Assim como os professores da educação básica passam a ser aplicadores de fórmulas prontas, os estudantes da academia doam sua voz para a fala de robôs digitais que expressam falsos saberes como se fossem construções próprias.
A pesquisa acadêmica tem sido atravessada por iniciativas que visam inserir a IA em suas etapas com promessas de autonomia, aumento da produtividade e inovação, em que os pesquisadores que não utilizam tais ferramentas estão ultrapassados e obsoletos.
A pesquisa acadêmica, por essência, evidencia um valor humano de conseguir produzir conhecimentos acerca dos fenômenos naturais e/ou produzidos pela sociedade, e isso demanda um forte empreendimento de tempo e energia daqueles que trabalham para que as ciências avancem.

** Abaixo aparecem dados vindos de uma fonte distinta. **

(* ===== verification/Rows.v ===== *)
(** * Tables whose rows change along a relation

    A table is a list of keyed rows inside a state.  A statement [tracks] a
    change relation when it keeps keys unique, changes rows only along the
    relation, never removes or reorders them, and appends only fresh rows.
    The components that store rows prove it of each method, statement by
    statement, and get the lemmas on whole histories of calls. *)

From S2P Require Import Prelude.

Section rows.
Context {S Exn R K : Type} (rows : S -> list R) (key : R -> K).

Definition keyed (s : S) : Prop := NoDup (map key (rows s)).

Section changes.
Context (change : R -> R -> Prop) (fresh : R -> Prop).

Definition follows (l l' : list R) : Prop :=
  exists old new, l' = old ++ new /\ Forall2 (rtc change) l old
    /\ Forall (fun r => exists r0, fresh r0 /\ rtc change r0 r) new.

Lemma rows_refl l : Forall2 (rtc change) l l.
Proof. induction l; constructor; [reflexivity|done]. Qed.

Lemma follows_refl l : follows l l.
Proof. exists l, []. rewrite app_nil_r. split; [done|]. split; [apply rows_refl|constructor]. Qed.

Lemma follows_trans l1 l2 l3 : follows l1 l2 -> follows l2 l3 -> follows l1 l3.
Proof.
  intros (old & new & -> & Ho & Hn) (old' & new' & -> & Ho' & Hn').
  apply Forall2_app_inv_l in Ho' as (oo & on & Hoo & Hon & ->).
  exists oo, (on ++ new'). split; [by rewrite app_assoc|]. split.
  - clear -Ho Hoo. revert oo Hoo. induction Ho as [|x y l l' H _ IH]; intros oo Hoo.
    + inversion Hoo. constructor.
    + apply Forall2_cons_inv_l in Hoo as (z & oo' & Hz & Hoo' & ->).
      constructor; [by etrans|]. by apply IH.
  - apply Forall_app. split; [|done]. clear -Hn Hon.
    induction Hon as [|x y l l' H _ IH]; [constructor|].
    apply Forall_cons in Hn as [(r0 & H0 & Hr) Hn]. constructor; [|by apply IH].
    exists r0. split; [done|]. by etrans.
Qed.

(** Rows of the new table come from the old one or are fresh. *)
Lemma follows_inv l l' r :
  follows l l' -> r ∈ l' ->
  (exists r0, r0 ∈ l /\ rtc change r0 r) \/ (exists r0, fresh r0 /\ rtc change r0 r).
Proof.
  intros (old & new & -> & Ho & Hn) [Hr|Hr]%elem_of_app.
  - left. apply list_elem_of_lookup_1 in Hr as [i Hi].
    destruct (Forall2_lookup_r _ _ _ _ _ Ho Hi) as (r0 & H0 & Hr0).
    eauto using list_elem_of_lookup_2.
  - right. rewrite Forall_forall in Hn. by apply Hn.
Qed.

(** Rows of the old table are still there. *)
Lemma follows_fwd l l' r : follows l l' -> r ∈ l -> exists r', r' ∈ l' /\ rtc change r r'.
Proof.
  intros (old & new & -> & Ho & _) Hr. apply list_elem_of_lookup_1 in Hr as [i Hi].
  destruct (Forall2_lookup_l _ _ _ _ _ Ho Hi) as (r' & Hi' & Hr'). exists r'. split; [|done].
  apply elem_of_app. left. by eapply list_elem_of_lookup_2.
Qed.

Definition tracks {A} (m : stm S Exn A) : Prop :=
  forall s, keyed s -> keyed (m s).1 /\ follows (rows s) (rows (m s).1).

Lemma tracks_ret {A} (a : A) : tracks (stm_ret a).
Proof. intros s Hs. split; [done|apply follows_refl]. Qed.
Lemma tracks_raise {A} e : tracks (stm_raise (A := A) e).
Proof. intros s Hs. split; [done|apply follows_refl]. Qed.
Lemma tracks_bind_at {A B} (m : stm S Exn A) (k : A -> stm S Exn B) s :
  keyed (m s).1 /\ follows (rows s) (rows (m s).1) ->
  (forall s' a, m s = (s', Ok a) -> keyed s' ->
     keyed (k a s').1 /\ follows (rows s') (rows (k a s').1)) ->
  keyed (stm_bind m k s).1 /\ follows (rows s) (rows (stm_bind m k s).1).
Proof.
  unfold stm_bind. intros [Hs Hf] Hk. destruct (m s) as [s' [a|e]] eqn:E; [|done].
  destruct (Hk s' a eq_refl Hs) as [Hs' Hf']. split; [done|]. by eapply follows_trans.
Qed.
Lemma tracks_bind {A B} (m : stm S Exn A) (k : A -> stm S Exn B) :
  tracks m -> (forall a, tracks (k a)) -> tracks (stm_bind m k).
Proof. intros Hm Hk s Hs. apply tracks_bind_at; [by apply Hm|]. intros s' a _ Hs'. by apply Hk. Qed.
Lemma tracks_get {A} (k : S -> stm S Exn A) :
  (forall s0, keyed s0 -> tracks (k s0)) -> tracks (stm_bind stm_get k).
Proof. intros Hk s Hs. by apply Hk. Qed.
Lemma tracks_transaction {A} (m : stm S Exn A) : tracks m -> tracks (transaction m).
Proof.
  intros Hm s Hs. specialize (Hm s Hs). unfold transaction.
  destruct (m s) as [s' [a|e]]; [done|]. split; [done|apply follows_refl].
Qed.
Lemma tracks_iter {A} (f : A -> stm S Exn unit) l :
  (forall x, x ∈ l -> tracks (f x)) -> tracks (stm_iter f l).
Proof.
  induction l as [|x l IH]; intros Hf; [apply tracks_ret|].
  apply tracks_bind; [apply Hf; by left|]. intros _. apply IH. intros y Hy. apply Hf. by right.
Qed.
Lemma tracks_if {A} (b : bool) (m1 m2 : stm S Exn A) :
  tracks m1 -> tracks m2 -> tracks (if b then m1 else m2).
Proof. by destruct b. Qed.
Lemma tracks_frame {A} (m : stm S Exn A) : leaves rows m -> tracks m.
Proof. intros Hm s Hs. unfold keyed. rewrite Hm. split; [done|apply follows_refl]. Qed.

(** [UPDATE ... SET f WHERE p]. *)
Definition update_where (p : R -> bool) (f : R -> R) (l : list R) : list R :=
  map (fun r => if p r then f r else r) l.

Lemma update_follows p f l :
  (forall r, r ∈ l -> p r = true -> change r (f r)) -> follows l (update_where p f l).
Proof.
  intros Hf. exists (update_where p f l), []. rewrite app_nil_r. split; [done|].
  split; [|constructor]. induction l as [|r l IH]; [constructor|]. simpl. constructor.
  - destruct (p r) eqn:E; [|done]. apply rtc_once, Hf; [by left|done].
  - apply IH. intros x Hx. apply Hf. by right.
Qed.

Lemma update_keys p f l :
  (forall r, key (f r) = key r) -> map key (update_where p f l) = map key l.
Proof.
  intros Hk. unfold update_where. rewrite map_map. apply map_ext. intros r. by case_match.
Qed.

Lemma tracks_update {A} (m : stm S Exn A) p f :
  (forall s, rows (m s).1 = update_where p f (rows s)) ->
  (forall r, key (f r) = key r) -> (forall r, p r = true -> change r (f r)) -> tracks m.
Proof.
  intros Hm Hk Hf s Hs. unfold keyed. rewrite Hm. split.
  - by rewrite update_keys.
  - apply update_follows. auto.
Qed.

(** [INSERT], which the table's key may refuse. *)
Lemma tracks_insert {A} (m : stm S Exn A) r :
  (forall s, rows (m s).1 = rows s
             \/ rows (m s).1 = rows s ++ [r] /\ key r ∉ map key (rows s)) ->
  fresh r -> tracks m.
Proof.
  intros Hm Hr s Hs. unfold keyed. destruct (Hm s) as [->|[-> Hn]].
  { split; [exact Hs|apply follows_refl]. }
  split.
  - rewrite map_app. apply NoDup_app. split; [exact Hs|].
    split; [|apply NoDup_singleton]. by intros k Hk ->%list_elem_of_singleton.
  - exists (rows s), [r]. split; [done|]. split; [apply rows_refl|].
    apply Forall_singleton. by exists r.
Qed.
End changes.

(** ** Keys *)

Lemma key_unique l r r' : NoDup (map key l) -> r ∈ l -> r' ∈ l -> key r = key r' -> r = r'.
Proof.
  intros Hnd Hr Hr' E. apply list_elem_of_lookup_1 in Hr as [i Hi], Hr' as [j Hj].
  assert (i = j) as ->; [|naive_solver].
  eapply (NoDup_lookup (map key l)); [exact Hnd|..]; rewrite list_lookup_fmap.
  - by rewrite Hi.
  - rewrite Hj. simpl. by rewrite E.
Qed.

Lemma filter_one (p : R -> bool) l x :
  NoDup (map key l) -> x ∈ l -> p x = true -> (forall y, y ∈ l -> p y = true -> y = x) ->
  List.filter p l = [x].
Proof.
  intros Hnd Hx Hp Hu.
  induction l as [|y l IH]; [by apply elem_of_nil in Hx|].
  simpl in Hnd. apply NoDup_cons in Hnd as [Hn Hnd]. simpl. destruct (p y) eqn:E.
  - rewrite (Hu y ltac:(by left) E) in *. f_equal.
    destruct (List.filter p l) as [|z l'] eqn:Ef; [done|]. exfalso.
    assert (z ∈ List.filter p l) as Hz by (rewrite Ef; by left).
    rewrite list_elem_of_In in Hz. apply filter_In in Hz as [Hz Hpz]. apply list_elem_of_In in Hz.
    apply Hn. rewrite <- (Hu z ltac:(by right) Hpz). by apply list_elem_of_fmap_2.
  - apply elem_of_cons in Hx as [->|Hx]; [congruence|]. apply IH; [done|done|].
    intros z Hz. apply Hu. by right.
Qed.

Lemma NoDup_split_key a r b y :
  NoDup (map key (a ++ r :: b)) -> y ∈ a ++ b -> key y <> key r.
Proof.
  rewrite map_app. simpl. intros Hnd Hy E.
  apply NoDup_app in Hnd as (_ & Hab & Hb). apply NoDup_cons in Hb as [Hb _].
  apply elem_of_app in Hy as [Hy|Hy].
  - apply (Hab (key y)); [by apply list_elem_of_fmap_2|]. rewrite E. by left.
  - apply Hb. rewrite <- E. by apply list_elem_of_fmap_2.
Qed.

Lemma update_split (p : R -> bool) f a r b :
  p r = true -> (forall y, y ∈ a ++ b -> p y = false) ->
  update_where p f (a ++ r :: b) = a ++ f r :: b.
Proof.
  intros Hr Hn. unfold update_where. rewrite map_app. simpl. rewrite Hr.
  assert (forall l, (forall y, y ∈ l -> p y = false) -> map (fun r => if p r then f r else r) l = l) as Hid.
  { intros l Hl. rewrite <- (map_id l) at 2. apply map_ext_in. intros y Hy%list_elem_of_In.
    by rewrite Hl. }
  rewrite !Hid; [done|..]; intros y Hy; apply Hn; apply elem_of_app; auto.
Qed.

(** ** Histories *)

Section histories.
Context {C : Type} (exec : C -> S -> S) (change : C -> R -> R -> Prop) (fresh : C -> R -> Prop).
Hypothesis Hexec : forall c s, keyed s ->
  keyed (exec c s) /\ follows (change c) (fresh c) (rows s) (rows (exec c s)).

Definition history (cs : list C) (s : S) : S := fold_left (fun s c => exec c s) cs s.

Lemma history_keyed cs s : keyed s -> keyed (history cs s).
Proof.
  revert s. induction cs as [|c cs IH]; intros s Hs; [done|]. apply IH. by apply Hexec.
Qed.

(** A predicate on rows that every change of the calls preserves, and every
    new row has, holds throughout. *)
Lemma history_invariant (P : R -> Prop) cs s :
  keyed s ->
  (forall c r r', c ∈ cs -> change c r r' -> P r -> P r') ->
  (forall c r, c ∈ cs -> fresh c r -> P r) ->
  (forall r, r ∈ rows s -> P r) -> forall r, r ∈ rows (history cs s) -> P r.
Proof.
  revert s. induction cs as [|c cs IH]; intros s Hs Hch Hnew HP; [done|].
  destruct (Hexec c s Hs) as [Hs' Hf].
  assert (forall r r', rtc (change c) r r' -> P r -> P r') as Hrtc.
  { intros r r'. induction 1 as [|x y z Hxy _ IH']; [done|]. intros Hx. apply IH'.
    apply (Hch c x y); [by left|done|done]. }
  apply (IH (exec c s)); [done| | |].
  - intros c' r r' Hc. apply Hch. by right.
  - intros c' r Hc. apply Hnew. by right.
  - intros r Hr. destruct (follows_inv _ _ _ _ r Hf Hr) as [(r0 & H0 & Hr0)|(r0 & H0 & Hr0)].
    + apply (Hrtc r0 r Hr0). by apply HP.
    + apply (Hrtc r0 r Hr0), (Hnew c); [by left|done].
Qed.

(** Where a row that was there before is now. *)
Lemma history_row cs s r :
  keyed s -> r ∈ rows s ->
  exists r', r' ∈ rows (history cs s)
    /\ rtc (fun a b => exists c, c ∈ cs /\ change c a b) r r'.
Proof.
  revert s r. induction cs as [|c cs IH]; intros s r Hs Hr; [by exists r|].
  destruct (Hexec c s Hs) as [Hs' Hf].
  destruct (follows_fwd _ _ _ _ r Hf Hr) as (r1 & Hr1 & Hch).
  destruct (IH (exec c s) r1 Hs' Hr1) as (r2 & Hin & Hr2).
  exists r2. split; [exact Hin|]. etrans.
  - eapply rtc_subrel; [|exact Hch]. intros a b Hab. exists c. split; [by left|done].
  - eapply rtc_subrel; [|exact Hr2]. intros a b (c' & Hc' & Hab). exists c'. split; [by right|done].
Qed.
End histories.
End rows.

Lemma find_In {A} (f : A -> bool) l x : List.find f l = Some x -> x ∈ l /\ f x = true.
Proof. intros H. apply find_some in H as [Hin Hf]. by split; [apply list_elem_of_In|]. Qed.

Lemma in_filter {A} (f : A -> bool) l x : x ∈ List.filter f l <-> x ∈ l /\ f x = true.
Proof. by rewrite !list_elem_of_In, filter_In. Qed.

Lemma filter_all {A} (f : A -> bool) l : (forall x, x ∈ l -> f x = true) -> List.filter f l = l.
Proof.
  induction l as [|x l IH]; intros H; [done|]. cbn. rewrite (H x) by left. f_equal. apply IH. intros y Hy. apply H. by right.
Qed.
Lemma filter_none {A} (f : A -> bool) l : (forall x, x ∈ l -> f x = false) -> List.filter f l = [].
Proof.
  induction l as [|x l IH]; intros Hf; [done|]. simpl. rewrite (Hf x); [|left].
  apply IH. intros y Hy. apply Hf. by right.
Qed.

Lemma find_split {A} (f : A -> bool) l x :
  List.find f l = Some x ->
  exists a b, l = a ++ x :: b /\ f x = true /\ forall y, y ∈ a -> f y = false.
Proof.
  induction l as [|y l IH]; simpl; [done|]. destruct (f y) eqn:E.
  - intros [= ->]. exists [], l. split; [done|]. split; [done|]. by intros z Hz%elem_of_nil.
  - intros (a & b & -> & Hx & Ha)%IH. exists (y :: a), b. split; [done|]. split; [done|].
    intros z [->|Hz]%elem_of_cons; auto.
Qed.

Lemma find_snoc {A} (f : A -> bool) l x :
  (forall y, y ∈ l -> f y = false) -> f x = true -> List.find f (l ++ [x]) = Some x.
Proof.
  induction l as [|y l IH]; intros Hn Hx; simpl; [by rewrite Hx|].
  rewrite (Hn y) by left. apply IH; [|done]. intros z Hz. apply Hn. by right.
Qed.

Os conhecimentos científicos não são somente aqueles resultantes ao final do processo de pesquisa, mas sim os métodos, a forma e os artifícios desenvolvidos para se conseguir atingir os objetivos dos processos investigativos.
E é nesse sentido prático que as ferramentas de IA se inserem, como se os meios fossem de menor importância para se chegar aos resultados, estando os pesquisadores relegados à entrega dos relatórios de suas pesquisas para obtenção dos títulos.
Nosso papel enquanto professores e formadores é mantermo-nos em constante questionamento sobre as intencionalidades das inovações tecnocráticas que encantam pela praticidade, mas que acabam por dissolver o sentido próprio do ato educativo de desenvolver capacidades que formem os sujeitos para agir com o mundo de forma consciente.
Nesse momento, releguemos à IA o seu sentido de ferramenta auxiliar, que não produza nem fale por nós, para não sermos engolidos pelos discursos tecnológicos e deslegitimados da nossa função.
Ronan Moura Franco é doutor em Educação em Ciências, coordenador de Ciências da Natureza da Secretaria Municipal de Educação de Uruguaiana/RS, professor do Curso de Ciências da Natureza – Licenciatura da Universidade Federal do Pampa (Unipampa), campus Uruguaiana/RS.